French and UK navies achieve critical step towards autonomous mine-hunting.

Anita Hawser
15 June 2023
Photo: ©EwanLebourdais


The uncrewed surface vessel in the Anglo-French Maritime Mine Counter Measures (MMCM) autonomous mine-hunting programme has passed a significant milestone during trials.

The USV, Royal Navy Motorboat (RNMB) Apollo, delivered by Thales, recently completed a demanding series of Royal Navy and industry open water assurance trials designed to prove that remotely controlled uncrewed vessels can be operated by a team at a shore-based control station while completing a series of tasks.

Thales said the trials demonstrated the USV’s ability to retain awareness of its course and position by using line-of-sight communications systems in what is believed to be the first UK military clearance of its kind.

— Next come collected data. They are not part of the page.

(* ===== verification/Wire.v ===== *)
(** The messages of [src/paxosbus/internal/wire/msgs.go] and
    [schedule_msgs.go] (and the control message of
    [protocol/client_control.go]): one record per Go struct, its [Marshal] and
    [Unmarshal] with the source's byte offsets and limits, and a [WireCodec]
    instance per type.  At the end, the stream framing: a code byte followed
    by the message, as [lockedWriter.sendMsg] writes it and
    [Replica.clientListener] reads it. *)
From S2P Require Import Prelude WireBase.

(** * Codes and limits *)

Definition MsgBusGapRequest : Z := 4.
Definition MsgBusGapReply : Z := 5.
Definition MsgBusGapCommit : Z := 6.
Definition MsgBusGapCommitReply : Z := 7.
Definition MsgBus : Z := 8.
Definition MsgRequestReply : Z := 9.
Definition MsgBusSyncPrepare : Z := 10.
Definition MsgBusSyncReply : Z := 11.
Definition MsgBusSyncCommit : Z := 12.
Definition MsgBusViewChangeRequest : Z := 13.
Definition MsgBusViewChange : Z := 14.
Definition MsgBusStartView : Z := 15.
Definition MsgBusStateQuery : Z := 16.
Definition MsgBusGetState : Z := 17.
Definition MsgBusNewState : Z := 18.
Definition MsgClientPause : Z := 19.
Definition MsgClientStatusQuery : Z := 20.
Definition MsgClientStatusReply : Z := 21.
Definition MsgBusScheduleInstall : Z := 24.
Definition MsgHsRequest : Z := MsgBusScheduleInstall + 3 + 0.
Definition MsgSchdPrepare : Z := MsgBusScheduleInstall + 3 + 1.
Definition MsgSchdPrepareReply : Z := MsgBusScheduleInstall + 3 + 2.
Definition MsgSchdCommit : Z := MsgBusScheduleInstall + 3 + 3.
Definition MsgHsReply : Z := MsgBusScheduleInstall + 3 + 4.

Definition MaxBitmapBytes : Z := Z.shiftl 1 20.
Definition maxSlotListLen : Z := Z.shiftl 1 20.
Definition MaxStateEntries : Z := Z.shiftl 1 16.
Definition MaxScheduleLen : Z := Z.shiftl 1 16.
Definition MaxScheduleHistoryLen : Z := Z.shiftl 1 24.

Lemma MaxScheduleLen_u32 : MaxScheduleLen < W32. Proof. reflexivity. Qed.
Lemma MaxScheduleHistoryLen_u32 : MaxScheduleHistoryLen < W32. Proof. reflexivity. Qed.
Lemma MaxStateEntries_u32 : MaxStateEntries < W32. Proof. reflexivity. Qed.
Lemma maxSlotListLen_u32 : maxSlotListLen < W32. Proof. reflexivity. Qed.
Lemma MaxBitmapBytes_u32 : MaxBitmapBytes < W32. Proof. reflexivity. Qed.
#[export] Hint Resolve MaxScheduleLen_u32 MaxScheduleHistoryLen_u32 MaxStateEntries_u32
  maxSlotListLen_u32 MaxBitmapBytes_u32 : bus.
#[global] Opaque MaxScheduleLen MaxScheduleHistoryLen MaxStateEntries maxSlotListLen
  MaxBitmapBytes.

Abbreviation Zlength l := (Z.of_nat (length l)).

(** A list that a decoder with limit [lim] accepts, of elements satisfying [Q]. *)
Definition bounded {A} (lim : Z) (Q : A -> Prop) (l : list A) : Prop :=
  Zlength l <= lim /\ Forall Q l.

Lemma limit_u32 n lim : 0 <= n <= lim -> lim < W32 -> is_u32 n.
Proof. word_lia. Qed.

(** * Counted lists

    [putSchedule]/[readSchedule] and their kin: a 32-bit count, checked
    against a limit, then the elements. *)

Definition put_counted {A} (m : A -> list byte) (l : list A) : list byte :=
  PutUint32 (zeros 4) 0 (Zlength l) ++ concat (m <$> l).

The Apollo USV is fitted with sensors, including radar, LIDAR (light detection and ranging) and electro-optical and infra-red cameras, which allows the vessel’s position to be continuously relayed to the command-and-control centre over a secure communications network. Sensor inputs are then merged into a single tactical picture using Thales’ MCube mission management software, which allows for detecting and tracking other vessels and taking appropriate action, including remotely controlled avoidance manoeuvres.

“As the first of their kind, these trials are a significant milestone in the path towards certification of autonomous maritime systems for operational use,” stated Alex Cresswell, CEO and chairman of Thales UK. “They represent one of the first important steps in gaining trust in uncrewed vessels in a complex programme. The trial is a critical remote operation stepping-stone towards autonomous mine-hunting.”

Once in service, the USVs will be capable of operating in national waters or being air-transported across the world to hunt for mines in danger zones or secure sea lines of communications. They can be deployed and operated from ship and shore bases providing configurable capability.

The trials were completed in December 2022 by the Royal Navy Maritime Autonomous System Trials Team (MASTT), supported by Thales. Observing and approving the trials off Weymouth Bay were representatives from the UK Naval Authority and Technology Group (NATG) and the Mine Hunting Capability team from the Ministry of Defence.

The MMCM) programme will deliver autonomous mine-hunting capability for both the Royal Navy and France’s Marine Nationale, allowing both navies to continue their role of keeping shipping lanes open without putting sailors or crewed platforms in harm's way.

RNMB Apollo is one of the two pre-production Uncrewed Surface Vessels delivered to the Royal Navy and Marine Nationale (French Navy) in December 2021 as part of the UK-France MMCM programme which will bring autonomous mine-hunting capability to the two respective fleets.

Thales is actively working with both navies to deliver full operating capability in 2024.